#### Your assignment:
Among the records that follow, set down only the lines from the one containing "(** [run.iter().fold(0, |v, b|" to the one containing "Lemma digits_forallb ds", both included, exactly.

________

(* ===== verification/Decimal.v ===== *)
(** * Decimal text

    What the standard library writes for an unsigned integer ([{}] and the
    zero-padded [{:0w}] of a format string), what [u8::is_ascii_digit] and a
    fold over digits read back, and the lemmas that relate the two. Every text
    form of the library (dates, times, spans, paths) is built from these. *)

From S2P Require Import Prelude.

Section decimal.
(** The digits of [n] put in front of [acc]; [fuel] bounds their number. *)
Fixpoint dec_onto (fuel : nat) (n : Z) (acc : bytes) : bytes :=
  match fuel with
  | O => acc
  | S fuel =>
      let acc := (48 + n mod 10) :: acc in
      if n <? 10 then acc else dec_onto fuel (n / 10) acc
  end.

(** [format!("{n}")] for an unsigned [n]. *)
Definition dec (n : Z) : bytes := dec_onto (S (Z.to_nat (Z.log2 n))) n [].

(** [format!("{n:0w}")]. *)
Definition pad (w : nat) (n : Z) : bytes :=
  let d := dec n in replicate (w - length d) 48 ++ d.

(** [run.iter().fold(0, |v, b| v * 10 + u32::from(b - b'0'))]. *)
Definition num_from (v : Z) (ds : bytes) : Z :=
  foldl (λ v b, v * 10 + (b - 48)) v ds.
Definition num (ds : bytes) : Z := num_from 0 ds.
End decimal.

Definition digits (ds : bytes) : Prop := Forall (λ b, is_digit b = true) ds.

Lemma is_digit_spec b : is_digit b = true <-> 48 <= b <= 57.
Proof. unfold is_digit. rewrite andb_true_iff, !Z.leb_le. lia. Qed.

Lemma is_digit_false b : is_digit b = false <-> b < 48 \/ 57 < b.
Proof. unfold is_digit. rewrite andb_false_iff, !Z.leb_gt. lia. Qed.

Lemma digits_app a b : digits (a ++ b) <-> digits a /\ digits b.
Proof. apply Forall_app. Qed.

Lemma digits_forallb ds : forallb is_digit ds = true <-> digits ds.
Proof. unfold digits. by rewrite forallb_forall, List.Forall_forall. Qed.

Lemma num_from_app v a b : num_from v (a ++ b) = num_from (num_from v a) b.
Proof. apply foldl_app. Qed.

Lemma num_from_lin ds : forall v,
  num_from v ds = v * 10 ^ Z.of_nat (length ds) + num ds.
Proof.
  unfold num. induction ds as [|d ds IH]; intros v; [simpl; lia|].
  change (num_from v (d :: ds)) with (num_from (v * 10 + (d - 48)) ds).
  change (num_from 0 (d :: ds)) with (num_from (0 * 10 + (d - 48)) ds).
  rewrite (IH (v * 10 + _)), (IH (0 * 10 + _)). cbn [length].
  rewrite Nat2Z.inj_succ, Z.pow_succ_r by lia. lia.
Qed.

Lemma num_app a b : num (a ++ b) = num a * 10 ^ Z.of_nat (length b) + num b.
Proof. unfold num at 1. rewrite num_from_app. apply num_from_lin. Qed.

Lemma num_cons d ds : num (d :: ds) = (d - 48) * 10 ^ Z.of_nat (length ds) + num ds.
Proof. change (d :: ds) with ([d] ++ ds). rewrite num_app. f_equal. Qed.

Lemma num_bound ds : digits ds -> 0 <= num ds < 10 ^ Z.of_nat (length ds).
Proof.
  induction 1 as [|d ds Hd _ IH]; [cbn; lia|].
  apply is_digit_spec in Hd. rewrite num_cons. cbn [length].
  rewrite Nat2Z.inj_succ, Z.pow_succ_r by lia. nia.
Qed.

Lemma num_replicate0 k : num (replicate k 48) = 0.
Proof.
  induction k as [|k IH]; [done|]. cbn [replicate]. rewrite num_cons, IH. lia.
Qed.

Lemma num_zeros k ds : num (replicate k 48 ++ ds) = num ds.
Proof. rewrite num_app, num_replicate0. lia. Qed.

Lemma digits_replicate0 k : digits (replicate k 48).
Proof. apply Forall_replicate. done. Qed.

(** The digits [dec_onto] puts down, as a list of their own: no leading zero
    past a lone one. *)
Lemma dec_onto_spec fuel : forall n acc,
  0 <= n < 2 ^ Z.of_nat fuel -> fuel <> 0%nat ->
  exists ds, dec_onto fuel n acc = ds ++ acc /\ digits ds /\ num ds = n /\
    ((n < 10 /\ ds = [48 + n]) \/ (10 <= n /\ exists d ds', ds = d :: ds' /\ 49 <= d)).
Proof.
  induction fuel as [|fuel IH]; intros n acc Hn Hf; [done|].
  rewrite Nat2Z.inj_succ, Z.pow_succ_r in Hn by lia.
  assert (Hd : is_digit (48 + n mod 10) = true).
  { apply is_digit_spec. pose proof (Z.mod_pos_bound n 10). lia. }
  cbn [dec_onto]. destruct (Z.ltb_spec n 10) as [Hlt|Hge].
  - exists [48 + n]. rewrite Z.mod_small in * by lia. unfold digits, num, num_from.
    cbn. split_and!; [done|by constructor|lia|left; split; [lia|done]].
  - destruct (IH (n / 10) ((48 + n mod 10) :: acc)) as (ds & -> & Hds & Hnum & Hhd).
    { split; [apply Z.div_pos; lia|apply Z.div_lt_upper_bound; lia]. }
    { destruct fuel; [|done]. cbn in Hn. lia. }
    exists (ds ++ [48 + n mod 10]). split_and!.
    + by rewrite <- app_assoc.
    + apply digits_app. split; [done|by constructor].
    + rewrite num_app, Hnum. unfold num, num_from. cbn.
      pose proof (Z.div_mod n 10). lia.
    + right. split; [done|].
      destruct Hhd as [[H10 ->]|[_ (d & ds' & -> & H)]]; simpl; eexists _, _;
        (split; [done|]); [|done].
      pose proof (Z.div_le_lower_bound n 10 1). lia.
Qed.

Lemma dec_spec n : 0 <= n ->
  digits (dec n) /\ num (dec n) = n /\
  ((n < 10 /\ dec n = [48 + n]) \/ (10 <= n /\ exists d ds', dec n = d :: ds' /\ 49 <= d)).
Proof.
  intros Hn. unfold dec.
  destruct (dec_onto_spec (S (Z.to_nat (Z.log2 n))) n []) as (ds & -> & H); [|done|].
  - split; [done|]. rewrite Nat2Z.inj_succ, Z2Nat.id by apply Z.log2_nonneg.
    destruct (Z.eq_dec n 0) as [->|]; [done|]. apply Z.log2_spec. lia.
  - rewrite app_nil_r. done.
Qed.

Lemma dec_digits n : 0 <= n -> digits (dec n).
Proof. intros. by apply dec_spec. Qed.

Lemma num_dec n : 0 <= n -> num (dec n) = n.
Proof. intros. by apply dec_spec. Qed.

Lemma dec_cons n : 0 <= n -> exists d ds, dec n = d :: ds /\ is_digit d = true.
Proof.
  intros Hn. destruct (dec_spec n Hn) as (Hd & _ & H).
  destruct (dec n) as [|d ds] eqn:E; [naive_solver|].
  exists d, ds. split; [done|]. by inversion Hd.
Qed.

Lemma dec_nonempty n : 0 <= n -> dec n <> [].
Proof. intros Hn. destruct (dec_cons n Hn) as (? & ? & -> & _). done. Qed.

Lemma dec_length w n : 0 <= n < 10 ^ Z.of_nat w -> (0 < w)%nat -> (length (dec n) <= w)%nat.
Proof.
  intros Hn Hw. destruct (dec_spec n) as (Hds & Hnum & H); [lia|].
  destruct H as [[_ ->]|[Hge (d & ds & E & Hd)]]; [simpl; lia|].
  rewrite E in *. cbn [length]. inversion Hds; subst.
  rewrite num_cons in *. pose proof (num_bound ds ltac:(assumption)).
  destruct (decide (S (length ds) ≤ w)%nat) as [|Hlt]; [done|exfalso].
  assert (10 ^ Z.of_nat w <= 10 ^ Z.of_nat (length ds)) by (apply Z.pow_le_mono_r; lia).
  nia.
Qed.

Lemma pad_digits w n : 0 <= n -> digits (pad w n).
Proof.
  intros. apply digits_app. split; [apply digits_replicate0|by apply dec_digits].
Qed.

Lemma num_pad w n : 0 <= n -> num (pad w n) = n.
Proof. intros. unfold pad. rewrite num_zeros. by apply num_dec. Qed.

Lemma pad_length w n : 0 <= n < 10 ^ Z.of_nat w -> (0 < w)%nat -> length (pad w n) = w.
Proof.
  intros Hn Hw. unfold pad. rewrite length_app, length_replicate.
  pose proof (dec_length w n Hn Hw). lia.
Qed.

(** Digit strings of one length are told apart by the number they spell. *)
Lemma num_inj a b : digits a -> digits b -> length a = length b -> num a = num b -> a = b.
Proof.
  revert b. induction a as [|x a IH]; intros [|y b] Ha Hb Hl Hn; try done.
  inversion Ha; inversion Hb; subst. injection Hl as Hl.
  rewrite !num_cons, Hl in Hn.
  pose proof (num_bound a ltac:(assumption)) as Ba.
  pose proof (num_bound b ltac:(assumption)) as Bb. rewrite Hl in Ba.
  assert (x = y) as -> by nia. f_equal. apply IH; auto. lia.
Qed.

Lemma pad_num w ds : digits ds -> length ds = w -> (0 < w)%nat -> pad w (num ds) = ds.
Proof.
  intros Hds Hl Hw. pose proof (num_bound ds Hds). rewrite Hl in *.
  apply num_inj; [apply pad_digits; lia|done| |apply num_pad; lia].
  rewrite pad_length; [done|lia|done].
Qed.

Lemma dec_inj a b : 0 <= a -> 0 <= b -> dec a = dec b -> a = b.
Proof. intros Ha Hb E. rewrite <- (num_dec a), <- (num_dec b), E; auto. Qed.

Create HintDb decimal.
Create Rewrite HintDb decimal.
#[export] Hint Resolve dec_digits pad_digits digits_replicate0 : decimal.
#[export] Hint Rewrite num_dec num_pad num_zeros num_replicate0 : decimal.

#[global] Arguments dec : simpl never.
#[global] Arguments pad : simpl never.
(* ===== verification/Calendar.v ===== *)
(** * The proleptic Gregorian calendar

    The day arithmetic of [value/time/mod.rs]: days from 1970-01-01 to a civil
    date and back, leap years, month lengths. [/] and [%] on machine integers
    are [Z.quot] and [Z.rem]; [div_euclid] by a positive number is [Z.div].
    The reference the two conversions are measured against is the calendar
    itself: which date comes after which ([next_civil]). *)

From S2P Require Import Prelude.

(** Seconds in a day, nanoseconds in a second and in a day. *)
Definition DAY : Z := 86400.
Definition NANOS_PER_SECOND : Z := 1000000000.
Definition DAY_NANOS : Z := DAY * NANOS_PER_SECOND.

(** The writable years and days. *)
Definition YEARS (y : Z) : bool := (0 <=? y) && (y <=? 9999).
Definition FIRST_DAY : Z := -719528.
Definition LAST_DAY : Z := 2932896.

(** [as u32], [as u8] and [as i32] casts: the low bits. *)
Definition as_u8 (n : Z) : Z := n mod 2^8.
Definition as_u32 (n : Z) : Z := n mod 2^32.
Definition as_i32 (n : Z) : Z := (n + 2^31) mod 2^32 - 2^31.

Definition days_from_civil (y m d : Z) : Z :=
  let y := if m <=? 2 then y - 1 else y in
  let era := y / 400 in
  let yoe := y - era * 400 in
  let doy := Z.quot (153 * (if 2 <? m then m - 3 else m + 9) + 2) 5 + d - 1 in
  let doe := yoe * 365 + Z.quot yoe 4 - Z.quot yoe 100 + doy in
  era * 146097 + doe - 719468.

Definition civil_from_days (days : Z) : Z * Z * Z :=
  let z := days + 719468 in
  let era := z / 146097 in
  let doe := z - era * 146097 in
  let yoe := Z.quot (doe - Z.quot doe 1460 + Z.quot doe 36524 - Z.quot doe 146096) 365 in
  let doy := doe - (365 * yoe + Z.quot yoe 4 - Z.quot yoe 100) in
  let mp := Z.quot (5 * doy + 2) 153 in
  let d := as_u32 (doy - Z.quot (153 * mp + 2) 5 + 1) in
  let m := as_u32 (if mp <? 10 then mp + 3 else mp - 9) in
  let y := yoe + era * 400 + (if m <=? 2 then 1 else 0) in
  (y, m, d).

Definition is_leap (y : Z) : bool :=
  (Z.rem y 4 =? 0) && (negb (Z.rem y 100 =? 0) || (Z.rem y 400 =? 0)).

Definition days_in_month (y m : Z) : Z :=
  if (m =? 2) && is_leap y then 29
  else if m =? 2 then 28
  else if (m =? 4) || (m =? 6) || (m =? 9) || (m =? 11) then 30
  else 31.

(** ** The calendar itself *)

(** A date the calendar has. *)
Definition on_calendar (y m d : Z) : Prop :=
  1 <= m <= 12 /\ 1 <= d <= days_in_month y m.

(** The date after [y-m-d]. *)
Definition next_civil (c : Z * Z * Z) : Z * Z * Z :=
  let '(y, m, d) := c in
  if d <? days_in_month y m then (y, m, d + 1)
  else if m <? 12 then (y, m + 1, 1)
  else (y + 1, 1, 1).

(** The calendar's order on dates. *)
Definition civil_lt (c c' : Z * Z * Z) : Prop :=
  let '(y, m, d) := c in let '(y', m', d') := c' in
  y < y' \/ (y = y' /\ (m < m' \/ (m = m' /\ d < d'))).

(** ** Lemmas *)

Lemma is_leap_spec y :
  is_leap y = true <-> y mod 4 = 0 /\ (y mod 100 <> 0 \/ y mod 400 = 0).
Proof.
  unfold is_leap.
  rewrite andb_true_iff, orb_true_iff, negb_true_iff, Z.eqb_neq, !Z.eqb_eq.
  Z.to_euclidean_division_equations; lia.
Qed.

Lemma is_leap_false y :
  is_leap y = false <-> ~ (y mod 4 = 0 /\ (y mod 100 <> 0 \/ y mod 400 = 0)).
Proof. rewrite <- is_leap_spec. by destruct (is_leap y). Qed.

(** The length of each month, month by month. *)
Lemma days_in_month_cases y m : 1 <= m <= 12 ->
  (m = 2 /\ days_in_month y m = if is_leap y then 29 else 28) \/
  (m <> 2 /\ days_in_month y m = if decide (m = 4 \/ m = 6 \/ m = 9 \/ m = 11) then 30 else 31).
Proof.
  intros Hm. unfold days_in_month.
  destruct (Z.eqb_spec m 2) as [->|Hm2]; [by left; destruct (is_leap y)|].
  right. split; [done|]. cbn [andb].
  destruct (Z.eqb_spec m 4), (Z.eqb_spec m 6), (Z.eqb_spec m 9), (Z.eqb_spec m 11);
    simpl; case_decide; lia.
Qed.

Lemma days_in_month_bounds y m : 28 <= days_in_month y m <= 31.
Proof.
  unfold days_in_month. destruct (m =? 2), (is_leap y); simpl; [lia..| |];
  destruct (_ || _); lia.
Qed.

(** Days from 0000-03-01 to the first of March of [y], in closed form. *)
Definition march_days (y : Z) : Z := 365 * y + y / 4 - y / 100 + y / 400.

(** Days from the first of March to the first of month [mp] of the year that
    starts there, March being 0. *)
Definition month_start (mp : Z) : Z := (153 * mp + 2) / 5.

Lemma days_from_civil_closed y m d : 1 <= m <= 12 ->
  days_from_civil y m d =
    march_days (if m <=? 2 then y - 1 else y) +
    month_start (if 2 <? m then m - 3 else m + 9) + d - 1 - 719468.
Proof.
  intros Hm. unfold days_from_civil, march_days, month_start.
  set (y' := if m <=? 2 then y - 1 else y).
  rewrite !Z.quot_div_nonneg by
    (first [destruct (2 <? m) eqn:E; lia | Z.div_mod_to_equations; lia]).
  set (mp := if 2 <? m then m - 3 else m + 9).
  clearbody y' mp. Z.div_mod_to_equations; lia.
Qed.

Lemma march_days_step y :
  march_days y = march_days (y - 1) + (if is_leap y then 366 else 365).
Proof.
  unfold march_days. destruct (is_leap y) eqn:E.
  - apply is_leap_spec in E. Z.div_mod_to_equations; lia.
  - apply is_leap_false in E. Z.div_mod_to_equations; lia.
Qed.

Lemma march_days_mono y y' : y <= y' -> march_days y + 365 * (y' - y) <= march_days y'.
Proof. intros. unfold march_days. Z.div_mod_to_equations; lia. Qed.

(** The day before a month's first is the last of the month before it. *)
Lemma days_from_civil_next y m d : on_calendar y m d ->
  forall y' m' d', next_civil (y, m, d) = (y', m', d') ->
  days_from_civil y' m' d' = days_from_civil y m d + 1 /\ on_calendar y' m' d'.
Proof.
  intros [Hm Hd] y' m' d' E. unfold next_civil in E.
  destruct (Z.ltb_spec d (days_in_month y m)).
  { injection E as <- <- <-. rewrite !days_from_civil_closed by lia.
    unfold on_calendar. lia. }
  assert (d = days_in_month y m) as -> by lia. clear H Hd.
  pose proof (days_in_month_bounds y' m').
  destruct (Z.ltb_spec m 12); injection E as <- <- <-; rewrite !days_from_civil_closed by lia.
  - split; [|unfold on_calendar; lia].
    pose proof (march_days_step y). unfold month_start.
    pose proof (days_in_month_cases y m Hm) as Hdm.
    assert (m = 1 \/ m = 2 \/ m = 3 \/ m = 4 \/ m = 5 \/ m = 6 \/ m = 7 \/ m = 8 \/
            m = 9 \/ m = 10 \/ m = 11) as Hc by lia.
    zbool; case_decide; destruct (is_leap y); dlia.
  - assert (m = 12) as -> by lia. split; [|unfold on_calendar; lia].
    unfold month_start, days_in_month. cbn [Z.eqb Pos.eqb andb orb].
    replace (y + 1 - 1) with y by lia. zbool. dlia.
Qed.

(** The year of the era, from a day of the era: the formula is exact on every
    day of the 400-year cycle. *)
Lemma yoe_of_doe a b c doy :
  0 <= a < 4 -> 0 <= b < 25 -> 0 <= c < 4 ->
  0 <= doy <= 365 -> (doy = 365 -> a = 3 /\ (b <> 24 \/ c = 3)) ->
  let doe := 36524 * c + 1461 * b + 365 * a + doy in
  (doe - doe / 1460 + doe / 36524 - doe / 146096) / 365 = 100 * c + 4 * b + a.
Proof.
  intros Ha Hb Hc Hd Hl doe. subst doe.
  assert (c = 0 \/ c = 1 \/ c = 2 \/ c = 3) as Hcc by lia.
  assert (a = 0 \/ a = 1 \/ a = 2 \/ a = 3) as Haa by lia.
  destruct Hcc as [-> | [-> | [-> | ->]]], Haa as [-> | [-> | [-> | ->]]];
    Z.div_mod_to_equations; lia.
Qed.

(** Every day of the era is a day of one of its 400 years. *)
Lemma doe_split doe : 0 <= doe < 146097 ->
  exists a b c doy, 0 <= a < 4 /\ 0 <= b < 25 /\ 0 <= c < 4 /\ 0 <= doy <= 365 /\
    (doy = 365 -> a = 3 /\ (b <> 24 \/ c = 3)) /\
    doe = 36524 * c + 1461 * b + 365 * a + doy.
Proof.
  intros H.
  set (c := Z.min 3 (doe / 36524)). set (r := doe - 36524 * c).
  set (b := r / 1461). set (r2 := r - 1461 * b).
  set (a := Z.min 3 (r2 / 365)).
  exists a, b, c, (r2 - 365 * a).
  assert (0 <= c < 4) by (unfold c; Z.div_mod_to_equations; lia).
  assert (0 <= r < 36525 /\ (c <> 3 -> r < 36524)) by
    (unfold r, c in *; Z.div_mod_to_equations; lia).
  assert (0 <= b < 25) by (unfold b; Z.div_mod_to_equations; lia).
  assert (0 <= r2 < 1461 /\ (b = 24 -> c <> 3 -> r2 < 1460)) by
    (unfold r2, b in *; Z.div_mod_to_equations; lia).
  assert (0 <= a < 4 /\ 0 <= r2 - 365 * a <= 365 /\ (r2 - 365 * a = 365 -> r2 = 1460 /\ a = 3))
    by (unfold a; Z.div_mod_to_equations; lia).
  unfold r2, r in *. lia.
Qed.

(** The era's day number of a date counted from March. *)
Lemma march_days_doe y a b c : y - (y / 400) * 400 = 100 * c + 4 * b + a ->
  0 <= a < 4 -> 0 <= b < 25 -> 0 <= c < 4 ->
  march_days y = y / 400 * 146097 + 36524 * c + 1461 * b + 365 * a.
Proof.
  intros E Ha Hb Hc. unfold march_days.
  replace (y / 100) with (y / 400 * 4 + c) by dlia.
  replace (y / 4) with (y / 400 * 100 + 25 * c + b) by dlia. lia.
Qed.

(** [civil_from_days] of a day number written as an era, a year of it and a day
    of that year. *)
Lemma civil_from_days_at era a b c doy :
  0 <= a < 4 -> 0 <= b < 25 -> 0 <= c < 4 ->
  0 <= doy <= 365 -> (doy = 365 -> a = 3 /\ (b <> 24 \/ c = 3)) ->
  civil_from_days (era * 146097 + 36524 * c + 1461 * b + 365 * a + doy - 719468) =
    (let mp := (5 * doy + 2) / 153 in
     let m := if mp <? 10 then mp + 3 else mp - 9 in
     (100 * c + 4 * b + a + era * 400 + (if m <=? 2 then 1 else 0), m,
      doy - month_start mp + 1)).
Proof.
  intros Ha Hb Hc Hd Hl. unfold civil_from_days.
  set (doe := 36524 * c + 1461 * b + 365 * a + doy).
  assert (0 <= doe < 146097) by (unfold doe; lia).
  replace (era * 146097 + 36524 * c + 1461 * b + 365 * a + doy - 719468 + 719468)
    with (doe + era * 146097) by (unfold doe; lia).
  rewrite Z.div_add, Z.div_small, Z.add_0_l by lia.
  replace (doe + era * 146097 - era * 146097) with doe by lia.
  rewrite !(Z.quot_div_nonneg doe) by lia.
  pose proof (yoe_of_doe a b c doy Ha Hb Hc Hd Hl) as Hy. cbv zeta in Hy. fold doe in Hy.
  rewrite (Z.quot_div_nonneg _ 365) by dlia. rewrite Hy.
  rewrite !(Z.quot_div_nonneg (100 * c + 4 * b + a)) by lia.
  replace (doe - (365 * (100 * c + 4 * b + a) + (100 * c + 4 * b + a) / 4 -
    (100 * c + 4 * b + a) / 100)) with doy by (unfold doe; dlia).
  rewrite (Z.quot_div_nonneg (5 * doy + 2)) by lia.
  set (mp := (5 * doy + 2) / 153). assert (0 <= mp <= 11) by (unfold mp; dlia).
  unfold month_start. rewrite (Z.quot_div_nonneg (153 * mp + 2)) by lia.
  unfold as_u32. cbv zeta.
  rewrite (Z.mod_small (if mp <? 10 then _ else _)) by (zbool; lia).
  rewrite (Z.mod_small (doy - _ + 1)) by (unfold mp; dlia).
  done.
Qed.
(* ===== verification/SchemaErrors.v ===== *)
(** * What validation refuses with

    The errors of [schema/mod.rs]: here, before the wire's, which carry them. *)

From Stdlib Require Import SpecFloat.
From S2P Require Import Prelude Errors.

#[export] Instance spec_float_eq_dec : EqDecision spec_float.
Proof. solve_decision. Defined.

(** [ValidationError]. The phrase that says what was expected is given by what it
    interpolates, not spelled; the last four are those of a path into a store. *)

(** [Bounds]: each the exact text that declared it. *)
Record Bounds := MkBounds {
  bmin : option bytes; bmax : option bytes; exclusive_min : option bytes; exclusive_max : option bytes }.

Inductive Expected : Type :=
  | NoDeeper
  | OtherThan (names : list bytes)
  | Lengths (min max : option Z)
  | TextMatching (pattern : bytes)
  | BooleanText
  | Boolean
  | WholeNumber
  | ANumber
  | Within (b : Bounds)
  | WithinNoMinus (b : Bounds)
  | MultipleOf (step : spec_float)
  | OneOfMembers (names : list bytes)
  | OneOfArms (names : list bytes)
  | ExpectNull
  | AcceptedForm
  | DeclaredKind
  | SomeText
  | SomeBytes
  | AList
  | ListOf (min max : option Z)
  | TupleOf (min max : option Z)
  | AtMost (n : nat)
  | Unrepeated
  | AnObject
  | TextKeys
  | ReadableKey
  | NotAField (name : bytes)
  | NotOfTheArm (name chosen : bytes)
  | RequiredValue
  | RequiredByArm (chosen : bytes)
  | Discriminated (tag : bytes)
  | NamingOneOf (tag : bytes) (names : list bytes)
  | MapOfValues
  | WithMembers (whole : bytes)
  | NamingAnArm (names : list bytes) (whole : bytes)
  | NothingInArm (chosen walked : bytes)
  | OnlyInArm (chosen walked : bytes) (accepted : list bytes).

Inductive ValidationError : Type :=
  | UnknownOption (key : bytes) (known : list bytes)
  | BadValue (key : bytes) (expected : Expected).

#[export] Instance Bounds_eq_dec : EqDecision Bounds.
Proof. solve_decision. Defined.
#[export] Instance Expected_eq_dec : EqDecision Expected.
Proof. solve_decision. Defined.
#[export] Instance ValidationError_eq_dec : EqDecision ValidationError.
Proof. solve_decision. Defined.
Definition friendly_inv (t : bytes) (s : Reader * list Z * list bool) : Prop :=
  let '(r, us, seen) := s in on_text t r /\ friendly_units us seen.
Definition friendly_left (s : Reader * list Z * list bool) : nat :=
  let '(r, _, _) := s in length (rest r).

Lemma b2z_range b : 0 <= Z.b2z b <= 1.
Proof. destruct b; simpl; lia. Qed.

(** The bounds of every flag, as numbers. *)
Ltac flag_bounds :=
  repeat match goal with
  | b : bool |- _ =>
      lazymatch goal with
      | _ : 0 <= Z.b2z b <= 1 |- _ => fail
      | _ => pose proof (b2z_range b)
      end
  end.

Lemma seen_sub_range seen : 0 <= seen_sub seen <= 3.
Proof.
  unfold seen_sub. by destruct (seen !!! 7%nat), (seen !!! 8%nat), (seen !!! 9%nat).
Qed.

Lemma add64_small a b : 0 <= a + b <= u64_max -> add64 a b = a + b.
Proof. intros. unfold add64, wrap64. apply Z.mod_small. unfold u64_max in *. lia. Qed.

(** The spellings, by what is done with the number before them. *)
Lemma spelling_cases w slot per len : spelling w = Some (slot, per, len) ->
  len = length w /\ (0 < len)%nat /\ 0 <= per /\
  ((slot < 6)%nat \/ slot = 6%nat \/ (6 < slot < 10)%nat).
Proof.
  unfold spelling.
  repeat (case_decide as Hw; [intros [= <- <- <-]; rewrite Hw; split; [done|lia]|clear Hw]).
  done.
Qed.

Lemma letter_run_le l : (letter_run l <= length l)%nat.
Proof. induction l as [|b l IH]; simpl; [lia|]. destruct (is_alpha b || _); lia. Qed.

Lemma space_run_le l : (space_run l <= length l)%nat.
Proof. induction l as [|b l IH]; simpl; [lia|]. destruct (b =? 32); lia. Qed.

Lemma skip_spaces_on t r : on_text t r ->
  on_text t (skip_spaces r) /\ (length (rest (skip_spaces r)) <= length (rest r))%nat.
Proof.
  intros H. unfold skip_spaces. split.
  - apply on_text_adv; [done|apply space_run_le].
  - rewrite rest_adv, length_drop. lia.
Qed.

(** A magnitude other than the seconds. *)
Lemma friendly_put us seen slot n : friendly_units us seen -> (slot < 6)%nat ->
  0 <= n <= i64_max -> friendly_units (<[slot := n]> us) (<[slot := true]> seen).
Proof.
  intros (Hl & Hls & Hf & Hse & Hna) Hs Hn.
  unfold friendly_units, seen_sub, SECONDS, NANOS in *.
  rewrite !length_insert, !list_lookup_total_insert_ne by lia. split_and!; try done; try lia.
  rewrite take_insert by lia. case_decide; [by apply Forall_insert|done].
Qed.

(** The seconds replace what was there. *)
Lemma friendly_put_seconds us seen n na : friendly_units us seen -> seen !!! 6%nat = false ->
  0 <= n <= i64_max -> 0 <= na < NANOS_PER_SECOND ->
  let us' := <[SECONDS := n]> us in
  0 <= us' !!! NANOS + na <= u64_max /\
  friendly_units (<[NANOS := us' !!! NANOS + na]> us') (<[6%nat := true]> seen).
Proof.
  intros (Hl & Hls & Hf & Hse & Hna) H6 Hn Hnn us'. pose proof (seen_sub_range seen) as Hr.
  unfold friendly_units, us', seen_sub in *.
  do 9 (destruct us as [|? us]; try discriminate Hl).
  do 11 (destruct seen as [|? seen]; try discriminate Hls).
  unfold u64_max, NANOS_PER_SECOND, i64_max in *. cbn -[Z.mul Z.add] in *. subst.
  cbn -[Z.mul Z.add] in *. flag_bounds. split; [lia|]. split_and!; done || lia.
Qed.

________

#### Result for this exercise:
(** [run.iter().fold(0, |v, b| v * 10 + u32::from(b - b'0'))]. *)
Definition num_from (v : Z) (ds : bytes) : Z :=
  foldl (λ v b, v * 10 + (b - 48)) v ds.
Definition num (ds : bytes) : Z := num_from 0 ds.
End decimal.

Definition digits (ds : bytes) : Prop := Forall (λ b, is_digit b = true) ds.

Lemma is_digit_spec b : is_digit b = true <-> 48 <= b <= 57.
Proof. unfold is_digit. rewrite andb_true_iff, !Z.leb_le. lia. Qed.

Lemma is_digit_false b : is_digit b = false <-> b < 48 \/ 57 < b.
Proof. unfold is_digit. rewrite andb_false_iff, !Z.leb_gt. lia. Qed.

Lemma digits_app a b : digits (a ++ b) <-> digits a /\ digits b.
Proof. apply Forall_app. Qed.

Lemma digits_forallb ds : forallb is_digit ds = true <-> digits ds.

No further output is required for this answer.